Mit Evernote jede Idee im Griff

Gedanken, Ideen & Einfälle im Griff, dank Evernote

Mehr Produktivität: Evernote im Alltag
Das Evernote-Logo

Meine Gedanken strukturiere ich am liebsten mit der Produktivitäts-App Evernote. Das gilt nicht nur für Notizen und Recherchen für Blogbeiträge und Texte für fremde Websites. Viele Dinge des Alltags manage ich über den amerikanischen Notizendienst – und zahle sogar gerne Geld für Evernote-Premium. Von den Funktionen und der Zuverlässigkeit des OneNote-Konkurrenten bin ich absolut begeistert und absolut überzeugt. Durch die Integration anderer Dienste, Apps und Programme, lassen einem die Amerikaner kaum Anwendungsbereiche, die nicht über ihr Angebot nahezu perfekt bewältigt werden können.

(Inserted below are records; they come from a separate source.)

(** A run removes a record only for cause, whether or not it could fetch
    the records and whatever calls fail: the record carries the address of a
    configured server that is unhealthy with its grace period over at a
    clock reading of the run while at least two addresses are published, or
    that is healthy and primary while a healthy non-primary server exists.
    The grace period is over when the server turned unhealthy at least 30s
    before the reading, and also when it has never been healthy since the
    process started (a [null] [lastUnhealthyTime] counts as time 0).
    Records of other addresses and of healthy non-primary servers stay. *)
Theorem record_removed_for_cause clock oks servers sh store fetched r :
  wf_state servers sh →
  NoDup (record_id <$> store) →
  r ∈ store →
  ∃ sh' store' batch,
    manageDNSRecords localeCompare newId clock oks servers sh store fetched
    = Some (sh', store', batch)
    ∧ (r ∉ store' →
       ∃ s h, s ∈ servers ∧ sh !! ip s = Some h ∧ content r = ip s
              ∧ (isHealthy h = false
                 ∧ (2 ≤ size (currentIPs store))%nat
                 ∧ (∃ i, graceOver (clock i) h)
                 ∨ isHealthy h = true ∧ isPrimary h = true
                   ∧ ∃ s' h', s' ∈ servers ∧ sh !! ip s' = Some h'
                              ∧ isHealthy h' = true ∧ isPrimary h' = false)).
Proof.
  intros Hwf Hnd Hr.
  destruct fetched.
  2:{ unfold manageDNSRecords. eexists _, _, _. split; [reflexivity|].
      intros Hgone. by destruct Hgone. }
  destruct (planActions_spec localeCompare clock servers sh store Hwf)
    as (sh1 & batch & Hsync & Hplan & _).
  unfold manageDNSRecords. rewrite Hplan. simpl.
  eexists _, _, _. split; [done|]. intros Hgone.
  destruct (existsb (λ a, match a with
                          | unassign _ rid => String.eqb rid (record_id r)
                          | assign _ => false
                          end) batch) eqn:Hex.
  - apply existsb_exists in Hex as ([|s rid] & Hin%list_elem_of_In & Heq);
      [done|].
    apply String.eqb_eq in Heq as ->.
    destruct (unassign_cause _ _ _ _ _ _ _ _ Hwf Hplan Hin)
      as (h & r' & Hs & Hh & Hr' & Hc & Hid & Hwhy).
    assert (r = r') as <- by by eapply (NoDup_fmap_inj_on record_id).
    exists s, h. split_and!; [done..|].
    destruct Hwhy as [(Hdown & Hn & i & Hi)|Hdemoted]; [left|by right].
    split_and!; [done|done|]. exists i. by apply graceOver_iff.
  - destruct Hgone. apply executeActions_keeps; [done|].
    intros s rid Hin <-.
    assert (existsb (λ a, match a with
                          | unassign _ rid => String.eqb rid (record_id r)
                          | assign _ => false
                          end) batch = true) as Hyes; [|congruence].
    apply existsb_exists. exists (unassign s (record_id r)).
    split; [by apply list_elem_of_In | apply String.eqb_refl].
Qed.

Hypothesis newId_fresh : ∀ store, newId store ∉ record_id <$> store.

(** After a run whose calls all succeed, the address of every server that
    is healthy and not primary is published, and so is the address of a
    healthy primary server when no healthy non-primary server exists. *)
Theorem healthy_servers_published clock oks servers sh store server h :
  wf_state servers sh →
  NoDup (record_id <$> store) →
  server ∈ servers → sh !! ip server = Some h → isHealthy h = true →
  (isPrimary h = false
   ∨ ¬ ∃ s' h', s' ∈ servers ∧ sh !! ip s' = Some h'
                ∧ isHealthy h' = true ∧ isPrimary h' = false) →
  ∃ sh' store' batch,
    manageDNSRecords localeCompare newId clock oks servers sh store true
    = Some (sh', store', batch)
    ∧ ((∀ j, j < length batch → oks j = true) →
       ip server ∈ currentIPs store').
Proof using newId_fresh.
  intros Hwf Hnd Hs Hh Hup Hkeep.
  destruct (planActions_spec localeCompare clock servers sh store Hwf)
    as (sh1 & batch & Hsync & Hplan & _).
  unfold manageDNSRecords. rewrite Hplan. simpl.
  eexists _, _, _. split; [done|]. intros Hok.
  pose proof (same_vitals_count_servers _ _ _ Hwf
                (resync_same_vitals _ _ _ _ Hsync)) as Hc.
  eapply (keeper_published localeCompare newId newId_fresh
            clock oks servers sh store sh1 batch server);
    [done|done|done|done|done
    |by eapply resync_server_lookup|done|].
  simpl. destruct Hkeep as [?|Hnone]; [by left|right].
  apply not_true_is_false. intros ?%Hc. done.
Qed.

End RunFacts.

(** ** The health store: [updateServerHealth] *)

Lemma updateServerHealth_lookup now sh server r sh' k :
  updateServerHealth now sh server r = Some sh' →
  k ≠ ip server → sh' !! k = sh !! k.
Proof.
  unfold updateServerHealth. intros Hu Hne.
  destruct (sh !! ip server) as [h|]; simplify_eq/=.
  repeat case_match; simplify_eq; by rewrite lookup_insert_ne.
Qed.

Lemma updateServerHealth_entry now sh server r sh' h :
  updateServerHealth now sh server r = Some sh' →
  sh !! ip server = Some h →
  ∃ h', sh' !! ip server = Some h'
        ∧ isHealthy h' = probe_isHealthy r
        ∧ isPrimary h' = probe_isPrimary r
        ∧ isAssigned h' = isAssigned h
        ∧ lastHealthyTime h'
          = (if probe_isHealthy r && negb (isHealthy h)
             then Some now else lastHealthyTime h)
        ∧ lastUnhealthyTime h'
          = (if negb (probe_isHealthy r) && isHealthy h
             then Some now else lastUnhealthyTime h).
Proof.
  unfold updateServerHealth. intros Hu Hh. rewrite Hh in Hu. simpl in Hu.
  destruct (probe_isHealthy r), (isHealthy h) eqn:E; simpl in Hu;
    simplify_eq; rewrite lookup_insert_eq; eexists; (split; [done|]);
    simpl; rewrite ?E; done.
Qed.

(** [updateServerHealth] throws exactly when the server has no entry. *)
Lemma updateServerHealth_is_Some now sh server r :
  is_Some (updateServerHealth now sh server r) ↔ is_Some (sh !! ip server).
Proof.
  unfold updateServerHealth. destruct (sh !! ip server) as [h|]; simpl.
  - split; [done|]. intros _. repeat case_match; done.
  - split; intros [? ?]; done.
Qed.

Lemma updateServerHealth_wf now servers sh server r sh' :
  updateServerHealth now sh server r = Some sh' →
  wf_state servers sh → wf_state servers sh'.
Proof.
  intros Hu. rewrite !wf_state_iff. intros Hwf k.
  etrans; [|exact (Hwf k)].
  destruct (decide (k = ip server)) as [->|Hne].
  - pose proof (proj1 (updateServerHealth_is_Some now sh server r)
                  ltac:(by rewrite Hu)) as [h Hh].
    destruct (updateServerHealth_entry _ _ _ _ _ _ Hu Hh) as (h' & -> & _).
    rewrite Hh. split; done.
  - by rewrite (updateServerHealth_lookup _ _ _ _ _ _ Hu Hne).
Qed.

(** The update pass over probe results of configured servers never throws;
    it keeps the set of entries and every [isAssigned] flag. *)
Theorem updateAll_total clock i servers sh results :
  wf_state servers sh →
  (∀ s r, (s, r) ∈ results → s ∈ servers) →
  ∃ sh', updateAll clock i sh results = Some sh'
         ∧ wf_state servers sh'
         ∧ ∀ k, isAssigned <$> sh' !! k = isAssigned <$> sh !! k.
Proof.
  revert i sh. induction results as [|[s r] results IH]; intros i sh Hwf Hin.
  - exists sh. done.
  - simpl.
    destruct (proj2 (updateServerHealth_is_Some (clock i) sh s r)) as [sh1 Hu].
    { eapply wf_state_lookup; [done|]. eapply Hin, list_elem_of_here. }
    rewrite Hu. simpl.
    destruct (IH (S i) sh1) as (sh' & Hall & Hwf' & Hflags).
    { by eapply updateServerHealth_wf. }
    { intros ???. eapply Hin. by apply list_elem_of_further. }
    exists sh'. split_and!; [done|done|]. intros k. rewrite Hflags.
    destruct (decide (k = ip s)) as [->|Hne].
    + destruct (wf_state_lookup _ _ s Hwf) as [h Hh];
        [eapply Hin, list_elem_of_here|].
      destruct (updateServerHealth_entry _ _ _ _ _ _ Hu Hh)
        as (h' & -> & _ & _ & Ha & _).
      rewrite Hh. simpl. by rewrite Ha.
    + by rewrite (updateServerHealth_lookup _ _ _ _ _ _ Hu Hne).
Qed.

Kostenlos ja – aber: Geiz ist nicht geil!

Unzählige Apps im Google Playstore für Android, im Apple Appstore oder anderswo versprechen Möglichkeiten und Lösungen zu allen erdenklichen Problemen des Alltag. „Produktivität steigern“, „Fehler vermeiden“ oder „den Überblick bewahren“ – das sind nur einige Keywords, mit denen die Anbieter versuchen die Gunst der Nutzer zu gewinnen. Tatsächlich offenbaren viele kostenlose Apps erhebliche Schwächen, teils diletantischen Ausmaßes. Natürlich ist auch Evernote nicht perfekt – jedoch wird hier, nach meinem Empfinden, aktiv gearbeitet. Neue Funktionen werden regelmäßig integriert, bestehende verbessert. Vor allem Dinge wie das Notizen per E-Mail senden oder die Möglichkeit, Briefe mit dem Handy scannen zu können, heben den grünen Elefanten weit über das Niveau einer halbseidenen Notizenapp. Dazu aber später mehr.

Und nein, niemand bezahlt mich dafür, diesen Artikel zu schreiben.